Raworth’s own work has also been identified with the Black Mountain School. He has written over 40 collections of poetry, among them The Relation Ship (1969), winner of the Alice Hunt Bartlett Prize, and more recently Eternal Sections (1993), Tottering State: Selected Poems 1965–1983 (1984), the 500-plus page Collected Poems (2003), Writing: Poems 1980–2003 (2005), and Windmills in Flames: Old and New Poems (2010). John Olson has noted that in Raworth’s work “words and lines are highly compressed: one perception immediately and directly slides to a further perception, and these perceptions accrue, multiply, ricochet and expand into a domain of accelerated cognition protean and variable as cumulonimbus, or gouache.”
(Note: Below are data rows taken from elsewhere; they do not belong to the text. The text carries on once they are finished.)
(** [AccessFor] at time [now], with the cache before and after.  The call is
    one step: the code computes the key, reads the indexes one after the
    other and adds to the cache with a second reading of the clock, while
    informers may run; here all of this sees one state of the cluster and
    one time. *)
Definition AccessFor (now : Z) (cache : option (LRUExpireCache AccessSet)) (user : UserInfo)
    : AccessSet * option (LRUExpireCache AccessSet) :=
  match cache with
  | None => (AccessFor_uncached user, None)
  | Some c =>
      let cacheKey := CacheKey user in
      match Cache_Get now c cacheKey with
      | (Some as_, c) => (as_, Some c)
      | (None, c) =>
          let result := MkAccessSet cacheKey (set (AccessFor_uncached user)) in
          (result, Some (Cache_Add now c cacheKey result (24 * 3600 * 1000000000)%Z))
      end
  end.
End Store.

(** ** Specification: role based access control

    A rule allows a request by its verb, group, resource and name; a
    binding gives its subjects the rules of its role, in its namespace or,
    for a cluster role binding, everywhere. *)
Definition any_or (allowed : list string) (s : string) : Prop := All ∈ allowed ∨ s ∈ allowed.

Definition rule_allows (rule : PolicyRule) (verb : string) (gr : GroupResource) (name : string)
    : Prop :=
  any_or (Verbs rule) verb ∧ any_or (APIGroups rule) (Group gr) ∧
  any_or (Resources rule) (Resource gr) ∧
  (ResourceNames rule = [] ∨ any_or (ResourceNames rule) name).

Definition bound (kind name : string) (subjects : list Subject) : Prop :=
  ∃ s, s ∈ subjects ∧ Subject_Kind s = kind ∧ subjectName s = name.

Definition subject_of (user : UserInfo) (kind name : string) : Prop :=
  kind = subjectKindUser ∧ name = User_Name user ∨
  kind = subjectKindServiceAccount ∧ name = User_Name user ∨
  kind = subjectKindGroup ∧ name ∈ User_Groups user.

Definition binding_allows (rbac : Rbac) (kind subject verb : string) (gr : GroupResource)
    (namespace name : string) : Prop :=
  (∃ crb rule, crb ∈ crbCache rbac ∧ bound kind subject (CRB_Subjects crb) ∧
     rule ∈ getRules rbac All (CRB_RoleRef crb) ∧ rule_allows rule verb gr name) ∨
  (∃ rb rule, rb ∈ rbCache rbac ∧ bound kind subject (RB_Subjects rb) ∧
     (RB_Namespace rb = All ∨ RB_Namespace rb = namespace) ∧
     rule ∈ getRules rbac (RB_Namespace rb) (RB_RoleRef rb) ∧ rule_allows rule verb gr name).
Raworth’s awards included the Cholmondeley Award, the Philip Whalen Memorial Award, and, in Italy, the Antonio Delfini Prize for Lifetime Achievement. He taught as a visiting lecturer at the University of Texas-Austin, the University of California-San Diego, and the University of Cape Town in South Africa; he also served as poet-in-residence at King’s College, Cambridge University. He lived in Brighton, England.